Levando em conta o gasto médio per capta de R$ 2.563,00 (média de eventos similares), a projeção é de uma injeção de R$ 128 milhões em favor da economia da cidade somente pelos turistas. Somado o gasto médio dos próprios moradores da cidade ou da grande São Paulo, o número sobe para R$ 240 milhões. Esta simulação não considera os gastos em montagem, locação do estádio, os salários, a captação das imagens, os ingressos e outros custos estruturais do evento.
Os impactos indiretos abarcam toda a movimentação econômica gerada na cadeia produtiva do evento, inclusive, a ocupação hoteleira. Os hotéis próximos ao Allianz Parque, bairros de Perdizes e Sumaré principalmente, estão 100% ocupados, informou a SPTuris.
O portal EuQueroInvestir entrou em contato com a Secretaria de Turismo do Rio de Janeiro, que não retornou.
Economia paralela
Com os ingressos rapidamente esgotados, os fãs de Taylor Swift passaram a procurar o mercado secundário de vendas de ingressos. Com as revendas, a maioria dos vendedores externos consegue obter lucros exorbitantes sobre as entradas que foram originalmente adquiridas.
Em uma plataforma de revenda de ingressos, os passes do setor cadeira inferior para um dos shows em São Paulo chegam a custar até R$ 3.712. Nas vendas pela T4F, os ingressos para o setor custavam R$ 750 (inteira) ou R$ 375 (meia-entrada).
“Diferentemente do streaming, o show reforça a sensação de escassez. O show tem uma demanda específica pelo número de eventos e pela lotação da casa. A ideia de escassez, fundamental na economia, é a base aqui: tudo o que é escasso é muito mais valorizado”, reforça o professor da ESPM.
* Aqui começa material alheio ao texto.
Record runtimeConfigTenant := MkRuntimeTenant { rt_ID : string; rt_DisplayName : string }.
Record runtimeConfigPayload := MkRuntimePayload {
  rp_APIBaseURL : string;
  rp_Tenant : runtimeConfigTenant;
  rp_EventLogURL : string;
  rp_SMTPRelayURL : string;
}.
(** An error body shows the text of an error. *)
Inductive http_body (Extra : Type) :=
| NoBody
| ErrorBody (err : error)
| HealthBody
| TenantsBody (tenants : list runtimeConfigTenant)
| PageBody (notifications : list NotificationResponse) (nextCursor : string)
| NotificationBody (response : NotificationResponse)
| RuntimeBody (payload : runtimeConfigPayload)
| ExtraBody (extra : Extra).
Arguments NoBody {Extra}.
Arguments ErrorBody {Extra} err.
Arguments HealthBody {Extra}.
Arguments TenantsBody {Extra} tenants.
Arguments PageBody {Extra} notifications nextCursor.
Arguments NotificationBody {Extra} response.
Arguments RuntimeBody {Extra} payload.
Arguments ExtraBody {Extra} extra.
Record http_response (Extra : Type) := MkHttpResponse { hp_Code : Z; hp_Body : http_body Extra }.
Arguments MkHttpResponse {Extra} hp_Code hp_Body.
Arguments hp_Code {Extra} _.
Arguments hp_Body {Extra} _.

Definition StatusOK : Z := 200.
Definition StatusCreated : Z := 201.
Definition StatusNoContent : Z := 204.
Definition StatusBadRequest : Z := 400.
Definition StatusUnauthorized : Z := 401.
Definition StatusForbidden : Z := 403.
Definition StatusNotFound : Z := 404.
Definition StatusConflict : Z := 409.
Definition StatusUnprocessableEntity : Z := 422.
Definition StatusInternalServerError : Z := 500.

(** Handlers. *)
Definition http (X St : Type) : Type := St → St * http_response X.
Definition respond {X St} (code : Z) (body : http_body X) : http X St := λ st, (st, MkHttpResponse code body).
Definition fail {X St} (code : Z) (msg : string) : http X St := respond code (ErrorBody (Text msg [])).
(** A call whose error is answered. *)
Definition call {X St A} (m : eff St A) (on_error : error → http X St) (k : A → http X St) : http X St := λ st,
  let '(st, r) := m st in match r with Ok a => k a st | Err e => on_error e st end.
Lemma call_inv {X St A} (m : eff St A) on_error (k : A → http X St) st st' p :
  call m on_error k st = (st', p) →
  ∃ st1 r, m st = (st1, r) ∧ match r with Ok a => k a st1 | Err e => on_error e st1 end = (st', p).
Proof. unfold call. destruct (m st) as [st1 [a|e]]; eauto. Qed.

(** * Endpoints: the routes [NewServer] registers, with the path gin matched *)
Inductive identity_endpoint :=
| EPListSenderDomains
| EPCreateSenderDomain
| EPCheckSenderDomainDNS (id : string)
| EPListIdentities
| EPCreateIdentity
| EPUpdateForwarding (id : string)
| EPGetCredentials (id : string)
| EPRotateIdentity (id : string)
| EPDeleteIdentity (id : string).
Inductive endpoint :=
| EPRuntimeConfig
| EPHealthz
| EPListTenants
| EPListNotifications
| EPReschedule (id : string)
| EPCancel (id : string)
| EPIdentity (e : identity_endpoint)
| EPNoRoute (path : string).
Definition identity_path (e : identity_endpoint) : string :=
  match e with
  | EPListSenderDomains | EPCreateSenderDomain => "/api/smtp-domains"
  | EPCheckSenderDomainDNS id => "/api/smtp-domains/" ++ id ++ "/check-dns"
  | EPListIdentities | EPCreateIdentity => "/api/smtp-identities"
  | EPUpdateForwarding id => "/api/smtp-identities/" ++ id ++ "/forwarding"
  | EPGetCredentials id => "/api/smtp-identities/" ++ id ++ "/credentials"
  | EPRotateIdentity id => "/api/smtp-identities/" ++ id ++ "/rotate"
  | EPDeleteIdentity id => "/api/smtp-identities/" ++ id
  end.
Definition endpoint_path (e : endpoint) : string :=
  match e with
  | EPRuntimeConfig => "/runtime-config"
  | EPHealthz => "/healthz"
  | EPListTenants => "/api/tenants"
  | EPListNotifications => "/api/notifications"
  | EPReschedule id => "/api/notifications/" ++ id ++ "/schedule"
  | EPCancel id => "/api/notifications/" ++ id ++ "/cancel"
  | EPIdentity e => identity_path e
  | EPNoRoute path => path
  end.

Definition isTenantAgnosticPath (path : string) : bool :=
  bool_decide (path = "/healthz"%string)
  || bool_decide (path = "/api/tenants"%string)
  || bool_decide (path = "/api/notifications"%string)
  || HasPrefix path "/api/notifications/"
  || bool_decide (path = "/api/smtp-domains"%string)
  || HasPrefix path "/api/smtp-domains/"
  || bool_decide (path = "/api/smtp-identities"%string)
  || HasPrefix path "/api/smtp-identities/".

(** * Construction *)
Record cors_Config := MkCors {
  AllowAllOrigins : bool;
  AllowOrigins : list string;
  AllowHeaders : list string;
  AllowMethods : list string;
  AllowCredentials : bool;
}.
Definition cors_headers : list string := ["Content-Type"; "X-Requested-With"; "X-Client-Data"; "X-Client"].
Definition cors_methods : list string := ["GET"; "POST"; "PATCH"; "DELETE"; "OPTIONS"].
Definition buildCORS (allowedOrigins : list string) : cors_Config :=
  if (length allowedOrigins =? 0)%nat then MkCors true [] cors_headers cors_methods false
  else MkCors false allowedOrigins cors_headers cors_methods true.

Definition normalizeTrustedProxies (trustedProxies : list string) : list string :=
  List.filter (λ p, negb (bool_decide (p = ""%string))) (TrimSpace <$> trustedProxies).
Definition pickDuration (candidate fallback : Z) : Z := if candidate <=? 0 then fallback else candidate.
Definition defaultTimeout : Z := 5 * Second.

(** The dependencies are there or not ([nil]). *)
Record Config := MkConfig {
  ListenAddr : string;
  AllowedOrigins : list string;
  TrustedProxies : list string;
  SessionValidator : bool;
  NotificationService : bool;
  SMTPIdentityService : bool;
  TenantRepository : bool;
  Logger : bool;
  ReadHeaderTimeout : Z;
  ShutdownGraceTimeout : Z;
}.
Record Server := MkServer {
  srv_config : Config;
  srv_cors : cors_Config;
  srv_ReadHeaderTimeout : Z;
}.
Definition required (b : bool) (msg : string) : result unit := guard_err (negb b) (Text msg []).
(** [SetTrustedProxies] is gin's. *)
Definition NewServer (SetTrustedProxies : list string → result unit) (cfg : Config) : result Server :=
  required (negb (bool_decide (TrimSpace (ListenAddr cfg) = ""%string))) "httpapi: listen address is required";;
  required (SessionValidator cfg) "httpapi: session validator is required";;
  required (NotificationService cfg) "httpapi: notification service is required";;
  required (TenantRepository cfg) "httpapi: tenant repository is required";;
  required (Logger cfg) "httpapi: logger is required";;
  match SetTrustedProxies (normalizeTrustedProxies (TrustedProxies cfg)) with
  | Err e => Err (Wrapf "httpapi: trusted proxies: %w" [] e)
  | Ok _ => Ok (MkServer cfg (buildCORS (AllowedOrigins cfg)) (pickDuration (ReadHeaderTimeout cfg) defaultTimeout))
  end.

(** * Sessions *)
Definition errTenantIDRequired : error := New "tenant_id is required".
Definition errTenantAccessDenied : error := New "tenant access denied".
Definition internalError {X St} : http X St := fail StatusInternalServerError "internal server error".

Definition sessionHasAdminRole (claims : Claims) : bool :=
  existsb (λ role, EqualFold_ascii (TrimSpace role) "admin") (UserRoles claims).

Section sessions.
Context `{U : Unicode}.
Definition sessionEmailDomain (claims : Claims) : string * bool :=
  let normalizedEmail := ToLower (TrimSpace (UserEmail claims)) in
  let '(_, domain, found) := Cut normalizedEmail "@" in
  let normalizedDomain := TrimSpace domain in
  (normalizedDomain, found && negb (bool_decide (normalizedDomain = ""%string))).

Context {S : Type} `{D : TenantDirectory S}.
Definition sessionHasAdminAccess (claims : Claims) : eff (service * S) bool :=
  if sessionHasAdminRole claims then mret true else on_world (repo_IsActiveTenantAdmin (UserEmail claims)).

Definition accessibleTenants (claims : Claims) : eff (service * S) (list Tenant) :=
  admin ← sessionHasAdminAccess claims;
  if admin : bool then on_world repo_ListActiveTenants else
  let '(emailDomain, ok) := sessionEmailDomain claims in
  if negb ok then lift (Err errTenantAccessDenied) else on_world (repo_ListActiveTenantsByDomain emailDomain).

Definition authorizeNotificationTenant (claims : Claims) (tenantID : string) : eff (service * S) unit :=
  admin ← sessionHasAdminAccess claims;
  if admin : bool then mret () else
  let '(emailDomain, ok) := sessionEmailDomain claims in
  if negb ok then lift (Err errTenantAccessDenied) else
  tenants ← on_world (repo_ListActiveTenantsByDomain emailDomain);
  if existsb (λ t, bool_decide (t_ID t = tenantID)) tenants then mret () else lift (Err errTenantAccessDenied).

Definition resolveNotificationContext (claims : Claims) (req : http_request) : eff (service * S) context :=
  let tenantID := TrimSpace (Query req "tenant_id") in
  if decide (tenantID = ""%string) then lift (Err errTenantIDRequired) else
  authorizeNotificationTenant claims tenantID;;
  targetCfg ← on_world (repo_ResolveByID tenantID);
  mret (WithRuntime None targetCfg).
End sessions.

(** * Answers to errors *)
Section errors.
Context {X St : Type}.
Definition writeTenantListError (err : error) : http X St :=
  if errors_Is err errTenantAccessDenied then respond StatusForbidden (ErrorBody err) else internalError.
Definition writeTenantResolutionError (err : error) : http X St :=
  if errors_Is err errTenantIDRequired then respond StatusBadRequest (ErrorBody err)
  else if errors_Is err errTenantAccessDenied then respond StatusForbidden (ErrorBody err)
  else if errors_Is err ErrInvalidTenantID || errors_Is err ErrRecordNotFound then fail StatusNotFound "tenant not found"
  else internalError.

Context `{XT : ErrorTexts}.
Definition isMissingNotificationID (err : error) : bool := Contains (Error err) "missing notification_id".
Definition writeError (err : error) : http X St :=
  if isMissingNotificationID err then fail StatusBadRequest "notification_id is required"
  else if errors_Is err ErrNotificationNotEditable then fail StatusConflict "notification can only be edited while queued"
  else if errors_Is err ErrNotificationNotFound || errors_Is err ErrRecordNotFound then fail StatusNotFound "notification not found"
  else internalError.

Definition writeNotificationListRequestError (err : error) : http X St :=
  if errors_Is err ErrInvalidNotificationSearch then fail StatusBadRequest "q must be 200 characters or fewer"
  else if errors_Is err ErrInvalidNotificationCursor then fail StatusBadRequest "cursor is invalid"
  else if errors_Is err ErrInvalidNotificationLimit then fail StatusBadRequest "limit must be between 1 and 100"
  else fail StatusBadRequest "invalid notification list request".
End errors.

(** * List requests *)
Section list_requests.
Context `{U : Unicode} `{C : CursorCodec}.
“Quando o fã não consegue ter acesso ao ingresso formal, busca outros caminhos – e muitas vezes está disposto a pagar muito por isso. Taylor Swift tem uma relação com os fãs muito bem construída, o que gera outros comportamentos: os fãs se vestem de acordo com a estética dos álbuns; compram miçangas e trocam pulseiras nos shows, o que gera todo um impacto no comércio local para além do evento, que já é grande por si.”
Léo Morel, professor de MBAs da FGV, complementa dizendo que artistas de grande popularidade no público infanto-juvenil costumam motivar essas economias paralelas por conta do alto nível de engajamento e grande propensão a gastar dinheiro com produtos e serviços relacionados. “O caso de Taylor Swift é peculiar, pois desde 2018 a artista não se apresenta ao vivo.”
Um show da The Eras Tour poderia ser facilmente comparado a um desfile. Os milhares de fãs que lotaram os estádios dos EUA chegavam com roupas típicas, semelhantes a um dos 10 álbuns de estúdio de Taylor Swift, usando diversas pulseiras de miçangas nos braços, com um “13” desenhado nas mãos – o número da sorte da cantora. Tudo isso representa a cultura criada pela artista, compartilhada pelos fãs, ao longo dos 17 anos de carreira.
“No caso de Taylor Swift, há um comportamento de consumo que não está apenas associado à ida ao show, mas à construção de uma identidade entre os fãs”, observa o professor João Figueiredo. A prática, na visão do especialista, se torna uma ótima oportunidade para o benefício do comércio, que certamente se prepara para o evento.
“Isso não acontece em qualquer evento, ainda que os grandes shows ou festivais promovam uma oferta maior naturalmente, especialmente pelo fluxo turístico. O que acontece neste caso não é algo trivial: é algo provocado pela relação de extrema proximidade com os fãs ao longo de anos”, conclui.
A professora de Marketing da FAAP, Carla Abdalla, explica que essa relação vem da grande identificação das gerações Y e Z com Taylor Swift, que se intensifica com a oportunidade de participar de sua primeira turnê pela América Latina. “Ainda temos o momento pós-pandemia, em um momento de guerra e com a economia mundial em crise. A tendência é que o consumidor busque o consumo escapista, de coisas leves e alegres, que trazem um momento de diversão sem pensar em problemas mais sérios.”